The entire force of this passage is a call to vigilance. The judgment of God does not arrive with a brass band and a formal announcement. It breaks in upon the world in the midst of its ordinary, humdrum, God-ignoring business. It finds people in the field, at the mill, going about their day, and it makes a final, eternal distinction.
This is not a call to abandon our work and stare at the sky. The people in the field and at the mill were doing their duty. The difference was not in their external activity, but in their internal posture. One was ready to meet the Lord; the other was not. One was living in light of eternity; the other was living for the weekend.
The question this text puts to each one of us is not, "Have you figured out the timeline?" but rather, "Are you ready?" Are you living as though the master could return at any moment? Is your life oriented around the reality of God and His coming kingdom, or is it consumed with the eating and drinking and marrying of this passing age?

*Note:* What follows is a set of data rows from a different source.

Record refreshed (shs : list string) s s' : Prop := {
  rf_lists sh : sh ∈ shs → lists (cached s') sh;
  rf_other sh : sh ∉ shs → cached s' !! sh = cached s !! sh;
  rf_etcd : co_etcd s' = co_etcd s;
  rf_net : co_net s' = co_net s;
}.

Lemma refreshed_nil s : refreshed [] s s.
Proof. split; try done. set_solver. Qed.
Lemma refreshed_trans shs shs' s1 s2 s3 :
  refreshed shs s1 s2 → refreshed shs' s2 s3 → refreshed (shs ++ shs') s1 s3.
Proof.
  intros [L1 O1 E1 N1] [L2 O2 E2 N2]. split; [| |congruence..].
  - intros sh Hsh. destruct (decide (sh ∈ shs')) as [|Hn]; [by apply L2|].
    destruct (L1 sh) as (hosts & Hh & ?); [set_solver|]. exists hosts. by rewrite O2.
  - intros sh Hsh. rewrite O2, O1; set_solver.
Qed.

Lemma update_shard_runs sh s :
  slash_free sh = true → dir_rep (etcd_view (co_etcd s)) D →
  ∃ s', runs (update_shard i sh) s () s' ∧ refreshed [sh] s s'.
Proof.
  intros Hsh HD.
  assert (∃ hosts, runs (ListSearcherHosts i (Some sh)) (co_etcd s) hosts (co_etcd s)) as [hosts Hr].
  { unfold ListSearcherHosts, GetAllValues, runs.
    match goal with |- context [etcd_ls ?a ?b] => destruct (up_ls a b) as [l ->] end. eauto. }
  destruct (ListSearcherHosts_runs i sh Hi Hsh _ _ _ D HD Hr) as (_ & Hnd & Hel).
  eexists. split.
  { unfold update_shard. eapply runs_bind; [by apply on_etcd_runs|].
    run_one. apply runs_modify. }
  set (s1 := set_map _ _).
  assert (cached s1 = <[sh := hosts]> (cached s)) as Hc.
  { unfold cached, s1, put2. simpl. by rewrite lookup_insert_eq. }
  match goal with |- refreshed _ _ ?x => assert (searchers_map x = searchers_map s1 ∧
    co_etcd x = co_etcd s ∧ co_net x = co_net s) as (Hm & He & Hn); [by case_match|] end.
  split; try done.
  - intros sh' ->%list_elem_of_singleton. exists hosts. unfold cached. rewrite Hm.
    fold (cached s1). by rewrite Hc, lookup_insert_eq.
  - intros sh' Hne. unfold cached at 1. rewrite Hm. fold (cached s1).
    rewrite Hc, lookup_insert_ne; set_solver.
Qed.

Lemma update_shards_runs shs s :
  Forall (λ sh, slash_free sh = true) shs → dir_rep (etcd_view (co_etcd s)) D →
  ∃ s', runs (forM shs (update_shard i)) s () s' ∧ refreshed shs s s'.
Proof.
  intros Hshs. revert s. induction Hshs as [|sh shs Hsh _ IH]; intros s HD.
  { exists s. split; [apply runs_ret|apply refreshed_nil]. }
  destruct (update_shard_runs sh s Hsh HD) as (s1 & Hr1 & Hf1).
  destruct (IH s1) as (s2 & Hr2 & Hf2); [by rewrite (rf_etcd _ _ _ Hf1)|].
  exists s2. split; [by eapply runs_bind|]. by apply (refreshed_trans [sh] shs s s1).
Qed.

(** The shards a request refreshes. *)
Definition requested (rq : SearchRequest) (sh : string) : Prop :=
  match rq_shard_id rq with
  | Some sh' => sh = sh'
  | None => (∃ a, (i, sh, a) ∈ dir_hosts D) ∨ is_Some (dir_times D !! (i, sh))
  end.

Lemma UpdateSearchersState_runs rq s :
  rq_index_id rq = i → (∀ sh, rq_shard_id rq = Some sh → slash_free sh = true) →
  dir_rep (etcd_view (co_etcd s)) D →
  ∃ shs s', runs (UpdateSearchersState rq) s () s' ∧ refreshed shs s s' ∧
    ∀ sh, sh ∈ shs ↔ requested rq sh.
Proof.
  intros Hrq Hfree HD. unfold UpdateSearchersState, requested. rewrite Hrq.
  destruct (rq_shard_id rq) as [sh|].
  - destruct (update_shard_runs sh s (Hfree sh eq_refl) HD) as (s1 & Hr1 & Hf1).
    exists [sh], s1. split_and!; [done..|]. set_solver.
  - destruct (up_keys (co_etcd s) (i +:+ "/searchers")) as [ks Hks].
    destruct (ListShardIds_runs i Hi (co_etcd s) ks D HD Hks) as (shs & Hr & _ & Hel).
    destruct (update_shards_runs shs s) as (s2 & Hr2 & Hf2); [|done|].
    { apply Forall_forall. intros sh [[a Ha]|Ht]%Hel; [by eapply (dr_hosts _ _ HD)|].
      by eapply (dr_times _ _ HD). }
    exists shs, s2. split_and!; [|done..]. eapply runs_bind; [|exact Hr2].
    replace s with (set_etcd (co_etcd s) s) at 2 by (by destruct s). by apply on_etcd_runs.
Qed.

(** A request is answered with the merge of what the hosts on record say,
    after the requested shards' records were brought up to date. *)
Lemma ProcessSearchRequest_runs rq s :
  rq_index_id rq = i → (∀ sh, rq_shard_id rq = Some sh → slash_free sh = true) →
  dir_rep (etcd_view (co_etcd s)) D →
  ∃ s' (m : gmap string (list string)),
    runs (ProcessSearchRequest rq) s
      (MergeSearcherAnswers (poll (co_net s) rq (std_iter m ≫= snd)).2
         (Z.to_nat (u64 (rq_k rq)))) s' ∧
    cached s' = m ∧ (∀ sh, requested rq sh → lists m sh) ∧
    (∀ sh, ¬ requested rq sh → m !! sh = cached s !! sh).
Proof.
  intros Hrq Hfree HD.
  set (s1 := set_prom (IncrementCounter "requests_count" (f64_of_Z 1) ∅ (co_prom s)) s).
  destruct (UpdateSearchersState_runs rq s1 Hrq Hfree HD) as (shs & s2 & Hr2 & [Hl Ho He Hn] & Hshs).
  set (s3 := set_map (<[i := default ∅ (searchers_map s2 !! i)]> (searchers_map s2)) s2).
  assert (cached s3 = cached s2) as Hc.
  { unfold cached, s3. simpl. by rewrite lookup_insert_eq. }
  destruct (ask_shards_runs rq i (std_iter (cached s3)) [] s3) as (s4 & Hr4 & Hm4 & Hn4).
  exists s4, (cached s3). split_and!.
  - unfold ProcessSearchRequest. rewrite Hrq. do 5 run_one.
    simpl app. rewrite Hn. apply runs_ret.
  - unfold cached. by rewrite Hm4.
  - intros sh Hsh%Hshs. rewrite Hc. by apply Hl.
  - intros sh Hsh. rewrite Hc. apply Ho. by rewrite Hshs.
Qed.
End polling.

The great irony is that the church has spent a century dreaming of being "taken" when the prayer of the saints should be to be "left." We are not looking for an escape hatch out of creation. We are looking for the King to return and claim His creation. We are praying "Thy kingdom come, Thy will be done, on earth as it is in heaven." The righteous will inherit the earth. The wicked will be taken from it, like weeds pulled from a garden, like dross skimmed from molten gold.
Therefore, do not be deceived by fanciful stories. Be sober. Be vigilant. Do your work faithfully, whether in the field or at the mill or in the office. Love your family. Worship your God. And be ready. For the Son of Man is coming at an hour you do not expect. And on that day, the great hope of the Christian is not to be taken, but to be found faithful, and to be left behind to inherit all things.